[Dataset entries]
────────

Lemma global_moves_keep_the_indicators_witness :
  Example.state_phi.(c) = Example.state0.(c) ∧
  Example.state_phi.(d) = Example.state0.(d) ∧
  Example.state_phi.(z) = Example.state0.(z) ∧
  Example.state_phi.(occ) = Example.state0.(occ) ∧
  Example.state_phi.(iact) = Example.state0.(iact) ∧
  Example.state_phi.(nact) = Example.state0.(nact) ∧
  Example.state_phi.(lw) = Example.state0.(lw) ∧
  Example.state_phi.(lu) = Example.state0.(lu) ∧
  length Example.state_phi.(beta) = length Example.state0.(beta).
Proof.
  apply (global_moves_keep_the_indicators Example.state0 Example.data
           (rn_phi Example.sweep_draws) 1%float 1%float 1%float Example.state_phi).
  left. vm_compute. reflexivity.
Defined.

Lemma repeat_gives_each_sample_its_group_witness :
  length (np_repeat (PerColumn [1; 2]) [5; 7]) = sum_list [1; 2] ∧
  ∀ j g, group_of_sample [1; 2] j = Some g →
         np_repeat (PerColumn [1; 2]) [5; 7] !! j = [5; 7] !! g.
Proof. apply (repeat_gives_each_sample_its_group [1; 2] [5; 7]). reflexivity. Defined.

Lemma loglik_uses_the_effect_of_the_cell_witness :
  cell Cases.loglik0 0 1 =
    Some (nbinomln 2 (1 / np_exp 0)
            ((1 / np_exp 0) / ((1 / np_exp 0) + 1 * np_exp (1 + 1)))%float).
Proof.
  apply (loglik_uses_the_effect_of_the_cell Example.state0 Example.data
           Example.state0.(log_phi) Example.state0.(log_mu) Example.state0.(beta)
           Cases.loglik0 0 1 1 1 1%float [1; 2]%float 2%float 1%float 0%float 1%float).
  - repeat constructor.
  - reflexivity.
  - reflexivity.
  - vm_compute. reflexivity.
  - reflexivity.
  - reflexivity.
  - reflexivity.
  - reflexivity.
  - reflexivity.
  - reflexivity.
  - reflexivity.
  - reflexivity.
  - reflexivity.
Defined.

────────

» **What to do**
The response has to contain every record shown above, unaltered and complete.

» **Output for this task**
Lemma global_moves_keep_the_indicators_witness :
  Example.state_phi.(c) = Example.state0.(c) ∧
  Example.state_phi.(d) = Example.state0.(d) ∧
  Example.state_phi.(z) = Example.state0.(z) ∧
  Example.state_phi.(occ) = Example.state0.(occ) ∧
  Example.state_phi.(iact) = Example.state0.(iact) ∧
  Example.state_phi.(nact) = Example.state0.(nact) ∧
  Example.state_phi.(lw) = Example.state0.(lw) ∧
  Example.state_phi.(lu) = Example.state0.(lu) ∧
  length Example.state_phi.(beta) = length Example.state0.(beta).
Proof.
  apply (global_moves_keep_the_indicators Example.state0 Example.data
           (rn_phi Example.sweep_draws) 1%float 1%float 1%float Example.state_phi).
  left. vm_compute. reflexivity.
Defined.

Lemma repeat_gives_each_sample_its_group_witness :
  length (np_repeat (PerColumn [1; 2]) [5; 7]) = sum_list [1; 2] ∧
  ∀ j g, group_of_sample [1; 2] j = Some g →
         np_repeat (PerColumn [1; 2]) [5; 7] !! j = [5; 7] !! g.
Proof. apply (repeat_gives_each_sample_its_group [1; 2] [5; 7]). reflexivity. Defined.

Lemma loglik_uses_the_effect_of_the_cell_witness :
  cell Cases.loglik0 0 1 =
    Some (nbinomln 2 (1 / np_exp 0)
            ((1 / np_exp 0) / ((1 / np_exp 0) + 1 * np_exp (1 + 1)))%float).
Proof.
  apply (loglik_uses_the_effect_of_the_cell Example.state0 Example.data
           Example.state0.(log_phi) Example.state0.(log_mu) Example.state0.(beta)
           Cases.loglik0 0 1 1 1 1%float [1; 2]%float 2%float 1%float 0%float 1%float).
  - repeat constructor.
  - reflexivity.
  - reflexivity.
  - vm_compute. reflexivity.
  - reflexivity.
  - reflexivity.
  - reflexivity.
  - reflexivity.
  - reflexivity.
  - reflexivity.
  - reflexivity.
  - reflexivity.
  - reflexivity.
Defined.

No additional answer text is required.